2026-07-16 ブラウン大学
<関連情報>
- https://www.brown.edu/news/2026-07-16/cell-metabolism-development
- https://www.science.org/doi/10.1126/science.adx8675
転写バイオセンサーにより、クロマチンへのα-ケトグルタル酸シグナル伝達のメカニズムが明らかになった A transcriptional biosensor reveals mechanisms of α-ketoglutarate signaling to chromatin
Alex C. Sternisha, Haocheng Li, Kumar Gajendra, Yi Xiao, […] , and Samuel K. McBrayer
Science Published:16 Jul 2026
DOI:https://doi.org/10.1126/science.adx8675

Mechanisms governing αKG-dependent chromatin demethylation. [Figure by Melissa Logies]
Abstract
The metabolite α-ketoglutarate (αKG) is required for chromatin demethylation, but mechanisms that control αKG abundance in the nucleus are poorly defined. We designed a biosensor to monitor this metabolite pool in human cells using an αKG-responsive cyanobacterial transcription factor, NtcA, and used it to identify genes that regulate αKG in the nucleus. We defined an interorganelle pathway in which sequential mitochondrial activities of glutamic-pyruvic transaminase 2 (GPT2) and the SLC25A11 transporter supply nuclear αKG. In a mouse model of GPT2 deficiency, an inborn error of metabolism, Gpt2 loss caused histone hypermethylation in the brain and dysregulated neurodevelopmental genes. Restoring αKG counteracted these changes and promoted mouse fitness. Our work provides a tool to directly monitor nuclear αKG and reveals nuclear αKG depletion as a key pathogenic mechanism underlying GPT2 deficiency.

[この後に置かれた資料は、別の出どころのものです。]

(** A product row after [transform_products]: the price is a number. *)
Record Product : Type := mkProduct {
  product_id : option Z;
  name : option string;
  category : option string;
  price : float
}.

Definition category_mapping : gmap string string :=
  {[ "electronics" := "Electronics";
     "ELECTRONICS" := "Electronics";
     "books" := "Books";
     "BOOKS" := "Books";
     "home" := "Home";
     "HOME" := "Home" ]}.

(** Whether the [category] column has object dtype, as [read_csv] types
    it (see [Customers.email_column_is_text]). *)
Definition category_column_is_text (df : list RawProduct) : bool :=
  match df with
  | [] => true
  | _ :: _ => existsb (fun r => bool_decide (raw_category r <> None)) df
  end.

(** [df['category'].str.lower().map(category_mapping).fillna(df['category'])]
    on one cell. *)
Definition standardize_category (c : option string) : option string :=
  match c with
  | None => None
  | Some s =>
      match category_mapping !! str_lower s with
      | Some canonical => Some canonical
      | None => Some s
      end
  end.

Definition standardize (r : RawProduct) : RawProduct :=
  mkRawProduct (raw_product_id r) (raw_name r)
               (standardize_category (raw_category r)) (raw_price r).

(** [df['price'] = pd.to_numeric(df['price'], errors='coerce')] *)
Definition coerce_price `{Pandas} (r : RawProduct) : Product :=
  mkProduct (raw_product_id r) (raw_name r) (raw_category r)
            (to_numeric (raw_price r)).

(** [(df['price'] > 0) & (df['price'] <= 10000)] *)
Definition price_in_range (p : float) : bool :=
  PrimFloat.ltb 0 p && PrimFloat.leb p 10000.

(** The transformer on a frame whose [category] column is of text; on
    another frame [.str.lower] raises, which
    [Pipeline.transform_products_step] carries. *)
Definition transform_products `{Pandas} (df : list RawProduct) : list Product :=
  let l := map standardize df in
  let l := drop_duplicates cell_eqb raw_product_id l in
  let l := drop_duplicates cell_eqb (fun r => (raw_name r, raw_category r)) l in
  let l := map coerce_price l in
  let l := List.filter (fun r => negb (PrimFloat.is_nan (price r))) l in
  List.filter (fun r => price_in_range (price r)) l.

End Products.

(* ===================================================================== *)
(** ** Transactions *)
(* ===================================================================== *)

Module Transactions.
Import Frame Py.

(** A raw transaction row, as extracted.  The keys are as
    [generate_data.py] writes them: [transaction_id] and [customer_id] are
    text, [product_id] is a whole number.  A file whose [customer_id]
    column [read_csv] types as numbers is not a frame of these rows. *)
Record RawTransaction : Type := mkRawTransaction {
  raw_transaction_id : option string;
  raw_customer_id : option string;
  raw_product_id : option Z;
  raw_amount : cell;
  raw_date : option string
}.

(** A row after [df['date'] = df['date'].apply(validate_date)]. *)
Record DatedTransaction : Type := mkDatedTransaction {
  dated_transaction_id : option string;
  dated_customer_id : option string;
  dated_product_id : option Z;
  dated_amount : cell;
  date : option Timestamp
}.

(** A row after [df['amount'] = pd.to_numeric(df['amount'], errors='coerce')]. *)
Record CoercedTransaction : Type := mkCoercedTransaction {
  coerced_transaction_id : option string;
  coerced_customer_id : option string;
  coerced_product_id : option Z;
  coerced_amount : float;
  coerced_date : option Timestamp
}.

(** A transaction row after [transform_transactions]. *)
Record Transaction : Type := mkTransaction {
  transaction_id : option string;
  customer_id : option string;
  product_id : option Z;
  amount : float;
  transaction_date : option string
}.

(** [pd.isna] on every cell of the row: [dropna(how='all')] drops the row
    when all hold. *)
Definition all_missing (r : RawTransaction) : bool :=
  match raw_transaction_id r, raw_customer_id r, raw_product_id r,
        raw_amount r, raw_date r with
  | None, None, None, Num f, None => PrimFloat.is_nan f
  | _, _, _, _, _ => false
  end.

Definition validate_date `{Pandas} (date_str : option string) : option Timestamp :=
  match date_str with
  | None => None
  | Some s =>
      if String.eqb s "" then None
      else
        match parse_datetime s with
        | None => None
        | Some parsed_date =>
            if ((year parsed_date <? 1900) || (year parsed_date >? 2100))%Z
            then None
            else Some parsed_date
        end
  end.

Definition apply_validate_date `{Pandas} (r : RawTransaction) : DatedTransaction :=
  mkDatedTransaction (raw_transaction_id r) (raw_customer_id r)
                     (raw_product_id r) (raw_amount r)
                     (validate_date (raw_date r)).

(** [df.dropna(subset=['date'])] *)
Definition dropna_date (l : list DatedTransaction) : list DatedTransaction :=
  List.filter (fun r => bool_decide (date r <> None)) l.

(** Equality of two rows under [drop_duplicates(keep='first')], which
    compares every column. *)
Definition row_eqb (a b : DatedTransaction) : bool :=
  cell_eqb (dated_transaction_id a) (dated_transaction_id b)
  && cell_eqb (dated_customer_id a) (dated_customer_id b)
  && cell_eqb (dated_product_id a) (dated_product_id b)
  && num_cell_eqb (dated_amount a) (dated_amount b)
  && cell_eqb (date a) (date b).

Definition coerce_amount `{Pandas} (r : DatedTransaction) : CoercedTransaction :=
  mkCoercedTransaction (dated_transaction_id r) (dated_customer_id r)
                       (dated_product_id r) (to_numeric (dated_amount r))
                       (date r).

(** [df.dropna(subset=['amount'])] *)
Definition dropna_amount (l : list CoercedTransaction) : list CoercedTransaction :=
  List.filter (fun r => negb (PrimFloat.is_nan (coerced_amount r))) l.

(** [(df['amount'] > 0) & (df['amount'] <= 10000)] *)
Definition amount_in_range (a : float) : bool :=
  PrimFloat.ltb 0 a && PrimFloat.leb a 10000.

Definition keep_amount_in_range (l : list CoercedTransaction)
  : list CoercedTransaction :=
  List.filter (fun r => amount_in_range (coerced_amount r)) l.

(** The rename of [date] to [transaction_date] and
    [dt.strftime('%Y-%m-%d')], which renders [NaT] as a missing value. *)
Definition render (r : CoercedTransaction) : Transaction :=
  mkTransaction (coerced_transaction_id r) (coerced_customer_id r)
                (coerced_product_id r) (coerced_amount r)
                (option_map strftime_ymd (coerced_date r)).

Definition dt_error : exn :=
  AttributeError "Can only use .dt accessor with datetimelike values".

(** The timestamps of the column that [apply] built. *)
Definition accepted_dates (applied : list DatedTransaction) : list Timestamp :=
  flat_map (fun r => match date r with Some t => [t] | None => [] end) applied.

(** Whether the column that [apply] built is a datetime column: it is when
    [validate_date] returned at least one [Timestamp] and all the
    timestamps it returned are of one time zone (or all naive).  A column
    of [None]s alone, an empty column, and a column that mixes time zones
    or naive and aware timestamps keep object dtype. *)
Definition is_datetime_column (applied : list DatedTransaction) : bool :=
  match accepted_dates applied with
  | [] => false
  | t :: others =>
      forallb (fun u => bool_decide (zone u = zone t)) others
  end.

Definition transform_transactions `{Pandas} (df : list RawTransaction)
  : result (list Transaction) :=
  let l := List.filter (fun r => negb (all_missing r)) df in
  let applied := map apply_validate_date l in
  let l := dropna_date applied in
  let l := drop_duplicates row_eqb (fun r => r) l in
  let l := drop_duplicates cell_eqb dated_transaction_id l in
  let l := map coerce_amount l in
  let l := dropna_amount l in
  let l := keep_amount_in_range l in
  (* [df['transaction_date'].dt] raises on a column of object dtype *)
  if is_datetime_column applied then Ok (map render l) else Raised dt_error.

End Transactions.

(* ===================================================================== *)
(** ** Referential integrity *)
(* ===================================================================== *)

Module Integrity.
Import Py.

Definition validate_referential_integrity
    (customers_df : list Customers.Customer)
    (products_df : list Products.Product)
    (transactions_df : list Transactions.Transaction)
  : list Transactions.Transaction :=
  let valid_customer_ids : gset (option string) :=
    list_to_set (map Customers.customer_id customers_df) in
  let valid_product_ids : gset (option Z) :=
    list_to_set (map Products.product_id products_df) in
  List.filter
    (fun t =>
       bool_decide (Transactions.customer_id t ∈ valid_customer_ids)
       && bool_decide (Transactions.product_id t ∈ valid_product_ids))
    transactions_df.

End Integrity.

(* ===================================================================== *)
(** ** The store *)
(* ===================================================================== *)

Module Store.
Import Py.

(** The rows of the three tables of [create_tables].  [created_at] is
    filled by the store and read by no statement of the pipeline; it is
    left out.  The keys [customer_id] and [transaction_id] are text and
    [product_id] is an integer, as [generate_data.py] writes them. *)
Record CustomerRow : Type := mkCustomerRow {
  c_customer_id : option string;      (* TEXT PRIMARY KEY: NULL is allowed *)
  c_name : string;                    (* TEXT NOT NULL *)
  c_email : string                    (* TEXT UNIQUE NOT NULL *)
}.

Record ProductRow : Type := mkProductRow {
  p_product_id : Z;                   (* INTEGER PRIMARY KEY: the rowid *)
  p_name : string;                    (* TEXT NOT NULL *)
  p_category : string;                (* TEXT NOT NULL *)
  p_price : float                     (* REAL NOT NULL *)
}.

Record TransactionRow : Type := mkTransactionRow {
  t_transaction_id : option string;   (* TEXT PRIMARY KEY: NULL is allowed *)
  t_customer_id : string;             (* TEXT NOT NULL *)
  t_product_id : Z;                   (* INTEGER NOT NULL *)
  t_amount : float;                   (* REAL NOT NULL *)
  t_transaction_date : string         (* DATE NOT NULL *)
}.

Record Tables : Type := mkTables {
  customers : list CustomerRow;
  products : list ProductRow;
  transactions : list TransactionRow
}.

Definition not_null (table column : string) : exn :=
  IntegrityError ("NOT NULL constraint failed: " ++ table ++ "." ++ column).

Definition unique (table column : string) : exn :=
  IntegrityError ("UNIQUE constraint failed: " ++ table ++ "." ++ column).

(** A key that is not NULL is already in the column. *)
Definition key_taken {K} `{EqDecision K} (k : option K) (col : list (option K)) : bool :=
  match k with
  | None => false
  | Some _ => bool_decide (k ∈ col)
  end.

(** [INSERT INTO customers (customer_id, name, email) VALUES (?, ?, ?)];
    a missing value is bound as NULL. *)
Definition insert_customer (tbl : list CustomerRow) (r : Customers.Customer)
  : result (list CustomerRow) :=
  match Customers.name r, Customers.email r with
  | None, _ => Raised (not_null "customers" "name")
  | _, None => Raised (not_null "customers" "email")
  | Some n, Some e =>
      if bool_decide (e ∈ map c_email tbl)
      then Raised (unique "customers" "email")
      else if key_taken (Customers.customer_id r) (map c_customer_id tbl)
      then Raised (unique "customers" "customer_id")
      else Ok (tbl ++ [mkCustomerRow (Customers.customer_id r) n e])
  end.

(** Whether an integer can be bound to a parameter of a statement: it is
    when it is a 64-bit signed integer. *)
Definition fits_int64 (i : Z) : bool :=
  ((- 2 ^ 63 <=? i) && (i <? 2 ^ 63))%Z.

Definition binds (i : option Z) : bool :=
  match i with
  | None => true
  | Some i => fits_int64 i
  end.

Definition overflow : exn :=
  OverflowError "Python int too large to convert to SQLite INTEGER".

(** The rowid that the store gives to a row inserted with a NULL
    [INTEGER PRIMARY KEY]: one more than the largest in the table, and 1 in
    an empty table. *)
Definition next_rowid (tbl : list ProductRow) : Z :=
  match map p_product_id tbl with
  | [] => 1
  | i :: ids => 1 + fold_right Z.max i ids
  end.

(** [INSERT INTO products (product_id, name, category, price)
    VALUES (?, ?, ?, ?)]: a [product_id] that is not a 64-bit integer
    cannot be bound, before the store sees the row. *)
Definition insert_product (tbl : list ProductRow) (r : Products.Product)
  : result (list ProductRow) :=
  if negb (binds (Products.product_id r)) then Raised overflow else
  match Products.name r, Products.category r with
  | None, _ => Raised (not_null "products" "name")
  | _, None => Raised (not_null "products" "category")
  | Some n, Some c =>
      if PrimFloat.is_nan (Products.price r)
      then Raised (not_null "products" "price")
      else
        match Products.product_id r with
        | None => Ok (tbl ++ [mkProductRow (next_rowid tbl) n c (Products.price r)])
        | Some i =>
            if bool_decide (i ∈ map p_product_id tbl)
            then Raised (unique "products" "product_id")
            else Ok (tbl ++ [mkProductRow i n c (Products.price r)])
        end
  end.
Lemma in_play_member fs ls g : g ∈ (in_play fs ls).*1 → g ∈ ls.
Proof.
  intros ([g' a] & -> & Hin)%list_elem_of_fmap.
  by apply elem_of_in_play in Hin as [? _].
Qed.

(** ** The iteration budget *)

Lemma _fill_lines_no_budget_error gids caps c self :
  result (_fill_lines gids caps c self) ≠ inl IterationBudget.
Proof.
  unfold _fill_lines. rewrite mbind_unfold, bind_result.
  unfold py_div. destruct (Qeq_dec (len gids) 0); [done|].
  cbn [ret result self_after]. rewrite mbind_unfold, bind_result.
  match goal with |- context [for_fold ?ps c _fill_lines_step self] =>
    destruct (fill_loop_general ps self c _ _ (runs_intro _ _))
      as (rs & fs' & Hs & Hres & Hsub & He);
    destruct (result (for_fold ps c _fill_lines_step self)) as [e|c']
  end; [|done].
  destruct He as [_ He]. congruence.
Qed.

(** One more iteration than there are lines always suffices. *)
Lemma spread_loop_budget_enough budget : ∀ gids caps c self,
  (length gids < budget)%nat →
  result (spread_loop budget gids caps c self) ≠ inl IterationBudget.
Proof.
  induction budget as [|budget IH]; intros gids caps c self Hlen; [lia|].
  rewrite spread_loop_S, bind_result.
  pose proof (_fill_lines_no_budget_error gids caps c self) as Hfill.
  destruct (result (_fill_lines gids caps c self)) as [e|[[lines caps'] c1]].
  - congruence.
  - destruct (length lines <? length gids)%nat eqn:Hlt; [|done].
    apply Nat.ltb_lt in Hlt. apply IH. lia.
Qed.

(** A larger budget does not change a run that stayed within its budget. *)
Lemma spread_loop_budget_mono budget : ∀ gids caps c self r self',
  runs (spread_loop budget gids caps c) self r self' →
  r ≠ inl IterationBudget →
  runs (spread_loop (S budget) gids caps c) self r self'.
Proof.
  induction budget as [|budget IH]; intros gids caps c self r self' Hrun Hr.
  { by destruct Hrun as [<- _]. }
  rewrite spread_loop_S in Hrun. rewrite spread_loop_S.
  apply runs_bind_inv in Hrun as [(e & -> & Hfill) | ([[lines caps'] c1] & s1 & Hfill & Hrun)].
  - by apply runs_bind_err.
  - eapply runs_bind_ok; [exact Hfill|]. simpl.
    destruct (length lines <? length gids)%nat; [|done]. by apply IH.
Qed.
(* ===== verification/_CoqProject ===== *)
-Q . S2P
Prelude.v
SeriesKey.v
Routes.v
Float64.v
LogTokens.v
Varint.v
Dict.v
Dims.v
Registrar.v
Identity.v
Gc.v
TemplateMiner.v
MinerInvariant.v
MinerLines.v
GcRace.v
Sketch.v
SketchQuantile.v
SketchCodec.v
Histogram.v
Delta.v
Limiter.v
Baseline.v
Edges.v
Engine.v
TopoIdentity.v
Reducer.v
ReducerFacts.v
ReducerNames.v
Topology.v
TopologyFacts.v
TopologyBounds.v
TopologySnapshot.v
EngineTotals.v
EngineReads.v
Writer.v
WriterCommit.v
StoreRows.v
StoreTables.v
StoreFacts.v
StoreErrors.v
Recovery.v
RecoveryFacts.v
RecoveryTotals.v
StoreReads.v
Query.v
QueryFacts.v
SumFacts.v
Rollup.v
RollupFacts.v
ServiceSummary.v
RollupReads.v
RollupSums.v
SummarySums.v
SummaryBuild.v
SummaryFacts.v
SummarySystem.v
StoreContract.v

ミトコンドリア酵素GPT2の変異は、代謝機能障害および発達的かつ進行性の特徴を伴う神経疾患を引き起こす Mutations in mitochondrial enzyme GPT2 cause metabolic dysfunction and neurological disease with developmental and progressive features
Qing Ouyang, Tojo Nakayama, Ozan Baytas, +25 , and Eric M. Morrow
Proceedings of the National Academy of Sciences Published:September 6, 2016
DOI:https://doi.org/10.1073/pnas.1609221113
Abstract
Mutations that cause neurological phenotypes are highly informative with regard to mechanisms governing human brain function and disease. We report autosomal recessive mutations in the enzyme glutamate pyruvate transaminase 2 (GPT2) in large kindreds initially ascertained for intellectual and developmental disability (IDD). GPT2 [also known as alanine transaminase 2 (ALT2)] is one of two related transaminases that catalyze the reversible addition of an amino group from glutamate to pyruvate, yielding alanine and α-ketoglutarate. In addition to IDD, all affected individuals show postnatal microcephaly and ∼80% of those followed over time show progressive motor symptoms, a spastic paraplegia. Homozygous nonsense p.Arg404* and missense p.Pro272Leu mutations are shown biochemically to be loss of function. The GPT2 gene demonstrates increasing expression in brain in the early postnatal period, and GPT2 protein localizes to mitochondria. Akin to the human phenotype, Gpt2-null mice exhibit reduced brain growth. Through metabolomics and direct isotope tracing experiments, we find a number of metabolic abnormalities associated with loss of Gpt2. These include defects in amino acid metabolism such as low alanine levels and elevated essential amino acids. Also, we find defects in anaplerosis, the metabolic process involved in replenishing TCA cycle intermediates. Finally, mutant brains demonstrate misregulated metabolites in pathways implicated in neuroprotective mechanisms previously associated with neurodegenerative disorders. Overall, our data reveal an important role for the GPT2 enzyme in mitochondrial metabolism with relevance to developmental as well as potentially to neurodegenerative mechanisms.